(Beginning of LISTED RECORDS)

(** * Worker-pool coordinator, signal coordinator and their surroundings

    A shallow embedding of [src/platform/process.c] (the worker manager:
    initialisation, fork loop, readiness handshake over eventfd, cleanup,
    role accessors) and of [src/platform/signals.c] (the signal manager:
    handler, flags, callback registration, installation and restoration
    of dispositions), together with the properties the specification
    states about them; and of the code around them: [src/platform/system.c]
    (module state, allocation, CPU set and affinity string),
    [src/platform/socket.c] (socket options), [src/domain/http_server.c]
    and [src/domain/http_response.c] (JSON buffer, response description
    and response text), and the configuration, creation and destruction
    of [src/infrastructure/server_infrastructure.c].

    C [int] and [size_t] values are integers in [Z]; none of the modelled
    arithmetic can leave the range of its type (loop counters stay below
    [worker_count] or [CPU_SETSIZE], lengths are checked against buffer
    sizes before they are added up).  Arrays reached through a pointer
    are lists, C strings are strings, a NULL pointer is [None].  Calls
    into the operating system are answered by an oracle that sees the
    history of calls made so far, and every call is appended to that
    history, so that the order of system calls can be stated and proved. *)

From Stdlib Require Strings.String DecimalString.
From stdpp Require Import base numbers list option functions.

Local Open Scope Z_scope.

(** ** process.c *)

Module Process.

(** *** Types of [process.h] and [system.h] *)

Inductive system_error_t :=
  | SYSTEM_OK
  | SYSTEM_ERROR_CPU_COUNT
  | SYSTEM_ERROR_AFFINITY
  | SYSTEM_ERROR_MEMORY
  | SYSTEM_ERROR_INVALID_PARAM.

(End of LISTED RECORDS)

__PROBLEM TO SOLVE__.
None of the lines before the one containing "[worker_count] or [CPU_SETSIZE], lengths" belong in the answer; reproduce that line and all later lines of the records exactly.

__TASK SOLUTION__.
    [worker_count] or [CPU_SETSIZE], lengths are checked against buffer
    sizes before they are added up).  Arrays reached through a pointer
    are lists, C strings are strings, a NULL pointer is [None].  Calls
    into the operating system are answered by an oracle that sees the
    history of calls made so far, and every call is appended to that
    history, so that the order of system calls can be stated and proved. *)

From Stdlib Require Strings.String DecimalString.
From stdpp Require Import base numbers list option functions.

Local Open Scope Z_scope.

(** ** process.c *)

Module Process.

(** *** Types of [process.h] and [system.h] *)

Inductive system_error_t :=
  | SYSTEM_OK
  | SYSTEM_ERROR_CPU_COUNT
  | SYSTEM_ERROR_AFFINITY
  | SYSTEM_ERROR_MEMORY
  | SYSTEM_ERROR_INVALID_PARAM.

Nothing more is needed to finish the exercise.